Vergiss es, ich werde bei den Vigiles genommen, ihr befürchtet viel zu viel. Ich werde die Anstellung auf dem Landgut nicht brauchen, also brauchst du auch nicht für mich zu betteln. Und außerdem solltest du erstmal aufpassen, dass er dich in seine Dienste nimmt!
Vergiftetes Klima allen Orten. O tempora o mores würde ein Philosoph nun sagen. Da aber keiner vor Ort ist, sagt es auch keiner. Gibt es denn Familien, in denen sich der Sohn nicht gegen den Vater auflehnt? Nein, die gibt es nicht. Aber in vielen Familien kann sich der Vater durchsetzen. In diesem Fall allerdings nicht, und diese Tatsache macht Eurymachus rasend vor Wut.
Seinen Sohn verprügeln kann er aber auch nicht. Auch wenn er Schmied ist hat er den Zenit seiner Leistungsfähigkeit lange hinter sich. Vielleicht würde er gar nicht mehr so lange Schmied bleiben können wie er hoffte. So langsam ging ihm das gegen die Gesundheit.

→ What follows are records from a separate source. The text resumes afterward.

(* ===== verification/LazyCache.v ===== *)
(** * Thunks and the call-by-need cache ([core/src/eval/cache/lazy.rs],
    [core/src/eval/cache/mod.rs])

    A thunk is a block that holds a closure, shared by every pointer to it and
    updated in place. Thunks live in a heap and are named by their address.
    Operations are programs of a state monad over the heap, which may panic: a
    revertible thunk whose cached value is not built yet must not be read.
    [Rc] clones that the source avoids when it holds the only reference
    ([extract_or_clone], [Rc::try_unwrap]) are clones here, as nobody can tell. *)
From S2P Require Import Prelude IndexMap Values Records.

(** ** Data *)

Inductive ThunkState : Type := Blackholed | Suspended | Evaluated.

#[export] Instance ThunkState_eq_dec : EqDecision ThunkState.
Proof. solve_decision. Defined.

Inductive InnerThunkData : Type :=
| Standard (c : Closure)
| RevThunk (orig : Closure) (cached : option Closure) (deps : FieldDeps).

Record ThunkData : Type := mkThunkData {
  inner : InnerThunkData;
  state : ThunkState;
  locked : bool;
}.

(** ** [impl ThunkData] *)

Definition data_new (c : Closure) : ThunkData := mkThunkData (Standard c) Suspended false.

Definition data_new_rev (orig : Closure) (deps : FieldDeps) : ThunkData :=
  mkThunkData (RevThunk orig None deps) Suspended false.

(** [init_cached]: panics when the cached value was already built. *)
Definition init_cached (d : ThunkData) (rec_env : list (Ident * CacheIndex))
    : outcome ThunkData :=
  match inner d with
  | Standard _ => Done d
  | RevThunk orig cached deps =>
      match cached with
      | Some _ => Panic
      | None =>
          let env :=
            match deps with
            | Known ids =>
                if bool_decide (ids = ∅) then clos_env orig
                else env_extend (clos_env orig)
                       (List.filter (λ p, bool_decide (p.1 ∈ ids)) rec_env)
            | Unknown => env_extend (clos_env orig) rec_env
            end in
          Done (mkThunkData (RevThunk orig (Some (mkClosure (clos_value orig) env)) deps)
                            (state d) (locked d))
      end
  end.

(** [fun a => (fun b => (fun c => body))] *)
Definition mk_fun (args : list Ident) (body : NickelValue) : NickelValue :=
  foldr (λ id built, VTerm (TFun id built)) body args.

Definition revthunk_as_explicit_fun (d : ThunkData) (args : list Ident) : ThunkData :=
  match inner d with
  | Standard _ => d
  | RevThunk orig _ _ => data_new (mkClosure (mk_fun args (clos_value orig)) (clos_env orig))
  end.

(** [closure], [into_closure]: panics on a revertible thunk that is not built. *)
Definition closure (d : ThunkData) : outcome Closure :=
  match inner d with
  | Standard c => Done c
  | RevThunk _ cached _ => unwrap cached
  end.

Definition closure_or_orig (d : ThunkData) : Closure :=
  match inner d with
  | Standard c => c
  | RevThunk orig cached _ => default orig cached
  end.

(** [closure_mut], with the mutation [f] made through it. *)
Definition closure_mut (d : ThunkData) (f : Closure → Closure) : ThunkData :=
  let i :=
    match inner d with
    | Standard c => Standard (f c)
    | RevThunk orig (Some c) deps => RevThunk orig (Some (f c)) deps
    | RevThunk orig None deps => RevThunk (f orig) None deps
    end in
  mkThunkData i (state d) (locked d).

Definition data_update (d : ThunkData) (new : Closure) : ThunkData :=
  let i :=
    match inner d with
    | Standard _ => Standard new
    | RevThunk orig _ deps => RevThunk orig (Some new) deps
    end in
  mkThunkData i Evaluated (locked d).

Definition data_deps (d : ThunkData) : FieldDeps :=
  match inner d with Standard _ => deps_empty | RevThunk _ _ deps => deps end.

Definition with_state (d : ThunkData) (s : ThunkState) : ThunkData :=
  mkThunkData (inner d) s (locked d).

Definition with_locked (d : ThunkData) (b : bool) : ThunkData :=
  mkThunkData (inner d) (state d) b.

(** ** The heap of thunks *)

Record Heap : Type := mkHeap { thunks : gmap CacheIndex ThunkData; next : CacheIndex }.

Definition heap_empty : Heap := mkHeap ∅ 0.

(** Programs over the heap. *)
Definition M (A : Type) : Type := Heap → outcome (A * Heap).

#[export] Instance M_ret : MRet M := λ A a h, Done (a, h).
#[export] Instance M_bind : MBind M := λ A B f m h, '(a, h') ← m h; f a h'.

Definition lift {A} (o : outcome A) : M A := λ h, a ← o; Done (a, h).

(** [NickelValue::thunk]: a fresh block. *)
Definition alloc (d : ThunkData) : M CacheIndex := λ h,
  Done (next h, mkHeap (<[next h := d]> (thunks h)) (S (next h))).

(** [data().borrow()] and [data().borrow_mut()]. *)
Definition data (t : CacheIndex) : M ThunkData := λ h,
  d ← unwrap (thunks h !! t); Done (d, h).

Definition write (t : CacheIndex) (d : ThunkData) : M unit := λ h,
  Done ((), mkHeap (<[t := d]> (thunks h)) (next h)).

(** ** [impl Thunk] *)

Definition thunk_new (c : Closure) : M CacheIndex := alloc (data_new c).

Definition thunk_new_rev (c : Closure) (deps : FieldDeps) : M CacheIndex :=
  if deps_is_empty deps then thunk_new c else alloc (data_new_rev c deps).

Definition thunk_state (t : CacheIndex) : M ThunkState := d ← data t; mret (state d).

Definition set_evaluated (t : CacheIndex) : M unit :=
  d ← data t; write t (with_state d Evaluated).

Definition lock (t : CacheIndex) : M bool :=
  d ← data t;
  if locked d then mret false else _ ← write t (with_locked d true); mret true.

Definition unlock (t : CacheIndex) : M bool :=
  d ← data t; _ ← write t (with_locked d false); mret (locked d).

(** [BlackholedError] is the unit error. *)
Definition mk_update_frame (t : CacheIndex) : M (result CacheIndex unit) :=
  d ← data t;
  match state d with
  | Blackholed => mret (Err ())
  | Suspended | Evaluated => _ ← write t (with_state d Blackholed); mret (Ok t)
  end.

Definition borrow (t : CacheIndex) : M Closure := d ← data t; lift (closure d).

Definition borrow_mut (t : CacheIndex) (f : Closure → Closure) : M unit :=
  d ← data t; write t (closure_mut d f).

Definition borrow_orig (t : CacheIndex) : M Closure := d ← data t; mret (closure_or_orig d).

Definition get_owned (t : CacheIndex) : M Closure := borrow t.

Definition into_closure (t : CacheIndex) : M Closure := borrow t.

(** [ThunkData::revert], [Thunk::revert] *)
Definition revert (t : CacheIndex) : M CacheIndex :=
  d ← data t;
  match inner d with
  | Standard _ => mret t
  | RevThunk orig _ deps => alloc (mkThunkData (RevThunk orig None deps) Suspended false)
  end.

Definition build_cached (t : CacheIndex) (rec_env : list (Ident * CacheIndex)) : M unit :=
  d ← data t; d' ← lift (init_cached d rec_env); write t d'.

Definition thunk_deps (t : CacheIndex) : M FieldDeps := d ← data t; mret (data_deps d).

(** The application of [f] to variables. *)
Definition mk_app (f : NickelValue) (args : list Ident) : NickelValue :=
  foldl (λ partial_app id, VTerm (TApp partial_app (VTerm (TVar id)))) f args.

Definition saturate (t : CacheIndex) (fields : list Ident) : M NickelValue :=
  deps ← thunk_deps t;
  d ← data t;
  f ← alloc (revthunk_as_explicit_fun d (List.filter (deps_contains deps) fields));
  mret (mk_app (VThunk f) (List.filter (deps_contains deps) fields)).

Definition should_update (t : CacheIndex) : M bool :=
  c ← borrow t; mret (negb (is_whnf (clos_value c))).

(** [impl ThunkUpdateFrame] *)
Definition thunk_update (t : CacheIndex) (c : Closure) : M unit :=
  d ← data t; write t (data_update d c).

Definition reset_state (t : CacheIndex) : M unit :=
  d ← data t; write t (with_state d Suspended).

(** ** [trait Cache] *)

Class Cache (C : Type) : Type := {
  UpdateIndex : Type;
  cache_get : CacheIndex → C → outcome (Closure * C);
  cache_get_update_index : CacheIndex → C → outcome (result (option UpdateIndex) unit * C);
  cache_add : Closure → BindingType → C → outcome (CacheIndex * C);
  cache_patch : CacheIndex → (Closure → Closure) → C → outcome (unit * C);
  cache_update : Closure → UpdateIndex → C → outcome (unit * C);
  cache_reset_index_state : UpdateIndex → C → outcome (unit * C);
  cache_build_cached : CacheIndex → list (Ident * CacheIndex) → C → outcome (unit * C);
  cache_saturate : CacheIndex → list Ident → C → outcome (NickelValue * C);
  cache_revert : CacheIndex → C → outcome (CacheIndex * C);
  cache_deps : CacheIndex → C → outcome (option FieldDeps * C);
  cache_make_update_index : CacheIndex → C → outcome (result UpdateIndex unit * C);
}.

(** ** [impl Cache for CBNCache] *)

Definition get (t : CacheIndex) : M Closure := get_owned t.

Definition get_update_index (t : CacheIndex) : M (result (option CacheIndex) unit) :=
  s ← thunk_state t;
  match s with
  | Evaluated => mret (Ok None)
  | Suspended | Blackholed =>
      should ← should_update t;
      if negb should && negb (bool_decide (s = Blackholed)) then
        _ ← set_evaluated t; mret (Ok None)
      else
        r ← mk_update_frame t;
        mret (match r with Ok f => Ok (Some f) | Err e => Err e end)
  end.

Definition add (c : Closure) (bty : BindingType) : M CacheIndex :=
  match bty with
  | Normal => thunk_new c
  | Revertible deps => thunk_new_rev c deps
  end.

Definition patch (t : CacheIndex) (f : Closure → Closure) : M unit := borrow_mut t f.

Definition update (c : Closure) (t : CacheIndex) : M unit := thunk_update t c.

Definition deps (t : CacheIndex) : M (option FieldDeps) := d ← thunk_deps t; mret (Some d).

#[export] Instance CBNCache : Cache Heap := {
  UpdateIndex := CacheIndex;
  cache_get := get;
  cache_get_update_index := get_update_index;
  cache_add := add;
  cache_patch := patch;
  cache_update := update;
  cache_reset_index_state := reset_state;
  cache_build_cached := build_cached;
  cache_saturate := saturate;
  cache_revert := revert;
  cache_deps := deps;
  cache_make_update_index := mk_update_frame;
}.

(** [Label::get_evaluated_arg] *)
Definition get_evaluated_arg (l : Label) : M (option NickelValue) :=
  match arg_idx l with
  | None => mret None
  | Some t => c ← get t; mret (Some (clos_value c))
  end.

Dann geh doch zu den Vigiles und zerstöre dein Leben, tu es doch! Und jetzt verschwinde von hier, du machst deine Mutter nur Unglücklich.
Tatsächlich hat Olympias ob der Sturheit ihres erstgeborenen Sohnes ihre Tränen nicht zurückhalten können.
Lacedaemonius kann seine Mutter so nicht sehen und beschließt, die Nach in einer Taverna zu verbringen, dort sein letztes Geld auszugeben und morgen die Vigiles aufzusuchen, komme was da wolle. Und so verlässt er, vielleicht zum allerletzten Mal, die Wohnung seiner Eltern in Trans Tiberim und geht in Richtung Tiberbrücke.